## Your task
Using the entries below, show all lines with the string "characters".
* * * * *
(** * insurance-policy-manager: clause extraction, validation and repair

    A shallow embedding of the rule-based clause extractor
    (generate_batch14_complex.py, generate_batch14_final.py,
    scripts/parse-coverages-direct.py), of the batch loader
    (tools/1_generate_batch.py), of the validator and fixer modules
    (tools/utils/validators.py, tools/utils/fixers.py,
    tools/3_ai_reviewer.py) and of the corpus clean-up script
    (解析结果/fix_all_issues.py), followed by the properties proved of them.

    Python [str] values are modelled as lists of Unicode code points, so
    that [len], slicing and the regular expressions count characters the
    way Python does.  Dictionaries with optional keys are records with
    [option] fields; a function that mutates its argument returns the new
    value next to its Python result. *)

From Stdlib Require Import String Ascii DecimalString.
From Stdlib Require Import List NArith ZArith Bool Lia.
From Stdlib Require Import Permutation Sorted.
Import ListNotations.

Set Implicit Arguments.

(* ================================================================== *)
(** * Python strings *)
(* ================================================================== *)

Module Text.

(** A Python [str]: a sequence of code points. *)
Definition ustr := list N.

Fixpoint bytes_of (s : string) : list N :=
  match s with
  | EmptyString => []
  | String a r => N_of_ascii a :: bytes_of r
  end.

(** UTF-8 decoding of the bytes of a literal of this file. *)
Fixpoint utf8_decode (bs : list N) : ustr :=
  match bs with
  | [] => []
  | b0 :: r0 =>
    if (b0 <? 128)%N then b0 :: utf8_decode r0
    else match r0 with
    | [] => []
    | b1 :: r1 =>
      if (b0 <? 224)%N then
        ((b0 - 192) * 64 + (b1 - 128))%N :: utf8_decode r1
      else match r1 with
      | [] => []
      | b2 :: r2 =>
        if (b0 <? 240)%N then
          ((b0 - 224) * 4096 + (b1 - 128) * 64 + (b2 - 128))%N
            :: utf8_decode r2
        else match r2 with
        | [] => []
        | b3 :: r3 =>
          ((b0 - 240) * 262144 + (b1 - 128) * 4096
             + (b2 - 128) * 64 + (b3 - 128))%N :: utf8_decode r3
        end
      end
    end
  end.

(** [u "..."] is the Python literal ['...']. *)
Definition u (s : string) : ustr := utf8_decode (bytes_of s).
Arguments u s%_string.

Definition ustr_eqb (a b : ustr) : bool :=
  if list_eq_dec N.eq_dec a b then true else false.

(** [s.startswith(p)] *)
Fixpoint startswith (s p : ustr) {struct p} : bool :=
  match p with
  | [] => true
  | a :: p' =>
    match s with
    | [] => false
    | b :: s' => N.eqb a b && startswith s' p'
    end
  end.

(** [sub in s] *)
Fixpoint contains (sub s : ustr) : bool :=
  startswith s sub ||
  match s with
  | [] => false
  | _ :: s' => contains sub s'
  end.

(** [s.find(sub)]: the lowest index of an occurrence, or -1. *)
Fixpoint find_from (s sub : ustr) (i : Z) : Z :=
  if startswith s sub then i
  else match s with
       | [] => (-1)%Z
       | _ :: s' => find_from s' sub (i + 1)%Z
       end.

Definition find (s sub : ustr) : Z := find_from s sub 0%Z.

(** [s[i:]], for any integer [i] (a negative index counts from the end). *)
Definition slice_from (s : ustr) (i : Z) : ustr :=
  if (i <? 0)%Z
  then skipn (Z.to_nat (Z.max 0 (Z.of_nat (length s) + i))) s
  else skipn (Z.to_nat i) s.

(** [s[:n]], for [n >= 0]. *)
Definition slice_to (s : ustr) (n : nat) : ustr := firstn n s.

(** [s.replace(a, b)] for a non-empty [a]: the occurrences of [a] are
    replaced from left to right and do not overlap.  [skip] counts the
    characters of an occurrence still to be dropped. *)
Fixpoint replace_aux (a b s : ustr) (skip : nat) : ustr :=
  match s with
  | [] => []
  | c :: s' =>
    match skip with
    | S k => replace_aux a b s' k
    | O =>
      if startswith s a then b ++ replace_aux a b s' (pred (length a))
      else c :: replace_aux a b s' 0
    end
  end.

Definition replace (s a b : ustr) : ustr := replace_aux a b s 0.

(** [s.split(sep)] for a non-empty separator. *)
Fixpoint split_aux (sep s : ustr) (skip : nat) : list ustr :=
  match s with
  | [] => [[]]
  | c :: s' =>
    match skip with
    | S k => split_aux sep s' k
    | O =>
      if startswith s sep then [] :: split_aux sep s' (pred (length sep))
      else match split_aux sep s' 0 with
           | h :: t => (c :: h) :: t
           | [] => [[c]]
           end
    end
  end.

Definition split (s sep : ustr) : list ustr := split_aux sep s 0.

(** [s.split(sep, 1)]: at most one cut, at the first occurrence. *)
Definition split1 (s sep : ustr) : list ustr :=
  let i := find s sep in
  if (i <? 0)%Z then [s]
  else [firstn (Z.to_nat i) s; skipn (Z.to_nat i + length sep) s].

(** [sep.join(l)] *)
Fixpoint join (sep : ustr) (l : list ustr) : ustr :=
  match l with
  | [] => []
  | x :: r =>
    match r with
    | [] => x
    | _ :: _ => x ++ sep ++ join sep r
    end
  end.
(** * SaSSHimi, package [server]: the tunnel dispatcher, opening and shutdown

    A shallow embedding of [server/server.go].  The tunnel is a record holding
    the fields of [common.ChannelForwarder] that the file touches; goroutine
    bodies are state transformers over it, and every externally visible action
    (lock operations, registry accesses, calls on a [*common.Client], log lines,
    SSH calls) is appended to a trace kept in the state, so that the order and
    the number of the calls can be stated. *)

From Stdlib Require Import Strings.Byte ZArith.
From stdpp Require Import base option list strings functions gmap.

Open Scope string_scope.
Open Scope list_scope.

(** ** Data model *)

(** Go's [error]: [nil] or a value carrying a message. *)
Definition error := option string.
Definition errors_New (s : string) : error := Some s.

(** [common.DataMessage], with the fields [server.go] reads. *)
Record DataMessage := {
  ClientId : string;
  Data : list byte;
  CloseClient : bool;
  DeadClient : bool;
  KeepAlive : bool;
}.

(** The frame invariant of the data model: at most one control flag is set. *)
Definition frame_invariant (msg : DataMessage) : bool :=
  match KeepAlive msg, CloseClient msg, DeadClient msg with
  | true, false, false | false, true, false | false, false, true
  | false, false, false => true
  | _, _, _ => false
  end.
* * * * *
## Solution to the exercise
    that [len], slicing and the regular expressions count characters the
    characters of an occurrence still to be dropped. *)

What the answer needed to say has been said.